- INSTRUCTIONS TO FOLLOW -
In the entries that follow, find the word "Require" and report each line it is on.

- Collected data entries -
▬▬▬▬▬▬
(* ===== verification/CatalogFacts.v ===== *)
(** The catalog over every sequence of calls: what an update does, that counts
    and indexes never drift, and that searching through the indexes finds exactly
    what a scan finds and every item the matcher credits.

    The properties at the end hold whatever sequence of calls came before. *)

From Stdlib Require Import SpecFloat.
From S2P Require Import Prelude Text StdFloat Utf8 Items Query QueryText QueryPrepare QueryFacts QueryScores.
From S2P Require Import Bits Catalog CatalogIndex CatalogMerge CatalogPlan CatalogSearch.

(** * The invariant *)

Section Invariant.
Context {U : Unicode}.

Definition count_items (c : PluginCatalog) : Z := len (pc_items c).

Record catalog_ok (m : MemoryCatalog) : Prop := {
  ok_limits : limits_fit (limits m);
  ok_slices : forall plugin c, plugins m !! plugin = Some c ->
    slice_ok c /\ Forall (fun i => plugin_id i = plugin) (pc_items c) /\ len (pc_items c) <= max_plugin_items (limits m);
  ok_count : item_count m = map_sum count_items (plugins m);
  ok_total : item_count m <= max_total_items (limits m);
}.

Lemma count_items_nonneg c : 0 <= count_items c.
Proof. apply len_nonneg. Qed.

Lemma ok_plugin_count m plugin : catalog_ok m -> len (items m plugin) <= item_count m <= usize_max.
Proof.
  intros Hm. pose proof (ok_limits m Hm) as (_ & _ & [_ ?] & _). pose proof (ok_total m Hm). split; [|lia].
  rewrite (ok_count m Hm). unfold items. destruct (plugins m !! plugin) as [c|] eqn:E.
  - exact (map_sum_lookup_le count_items (plugins m) plugin c count_items_nonneg E).
  - rewrite len_nil. apply map_sum_nonneg, count_items_nonneg.
Qed.

Lemma put_items_owner plugin l batch :
  Forall (fun i => plugin_id i = plugin) l -> Forall (fun i => plugin_id i = plugin) batch ->
  Forall (fun i => plugin_id i = plugin) (foldl put_item l batch).
Proof.
  intros Hl Hb. revert l Hl. induction Hb as [|i batch Hi _ IH]; intros l Hl; cbn; [done|]. apply IH.
  induction Hl as [|x l Hx Hl IHl]; cbn; [by constructor|]. case_match; by constructor.
Qed.

Lemma from_items_spec batch :
  exists c, from_items batch (size (ids batch)) = Some c /\ slice_ok c /\ pc_items c = foldl put_item [] batch.
Proof.
  unfold from_items. destruct (merge_spec empty_catalog batch empty_slice_ok) as (c & added & -> & Hc & Hi & Hl).
  cbn [mbind option_bind]. change (pc_items empty_catalog) with (@nil Item) in Hi, Hl.
  assert (Hn : length (foldl put_item [] batch) = size (ids batch)).
  { rewrite put_items_length by constructor. cbn [length]. rewrite Nat.add_0_l. f_equal. unfold ids at 2, unique_ids. set_solver. }
  rewrite Hi, Hn in Hl. cbn [length] in Hl. rewrite (proj2 (Nat.eqb_eq _ _)) by lia. by exists c.
Qed.

(** Replacing one slice of an intact catalog. *)
Lemma put_slice_ok m plugin c :
  catalog_ok m -> slice_ok c -> Forall (fun i => plugin_id i = plugin) (pc_items c) ->
  len (pc_items c) <= max_plugin_items (limits m) ->
  item_count m - len (items m plugin) + len (pc_items c) <= max_total_items (limits m) ->
  catalog_ok (m <| plugins ::= <[plugin := c]> |>
                <| item_count := item_count m - len (items m plugin) + len (pc_items c) |>).
Proof.
  intros Hm Hc Ho Hp Ht. split; cbn; [apply Hm | | | done].
  - intros p' c' [[<- <-]|[_ H]]%lookup_insert_Some; [done | by apply Hm].
  - rewrite (ok_count m Hm). unfold items. destruct (plugins m !! plugin) as [old|] eqn:E.
    + rewrite (map_sum_insert _ _ _ _ _ E). unfold count_items. lia.
    + rewrite map_sum_insert_None by done. rewrite len_nil. unfold count_items. lia.
Qed.

Lemma delete_slice_ok m plugin :
  catalog_ok m ->
  catalog_ok (m <| plugins ::= delete plugin |> <| item_count := item_count m - len (items m plugin) |>).
Proof.
  intros Hm. pose proof (len_nonneg (items m plugin)). split; cbn; [apply Hm | | |pose proof (ok_total m Hm); lia].
  - intros p' c' [_ H']%lookup_delete_Some. by apply Hm.
  - rewrite (ok_count m Hm). unfold items. destruct (plugins m !! plugin) as [old|] eqn:E.
    + rewrite (map_sum_delete _ _ _ _ E). unfold count_items. lia.
    + rewrite delete_id by done. rewrite len_nil. lia.
Qed.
▬▬▬▬▬▬
- RESPONSE AREA -
From Stdlib Require Import SpecFloat.
From S2P Require Import Prelude Text StdFloat Utf8 Items Query QueryText QueryPrepare QueryFacts QueryScores.
From S2P Require Import Bits Catalog CatalogIndex CatalogMerge CatalogPlan CatalogSearch.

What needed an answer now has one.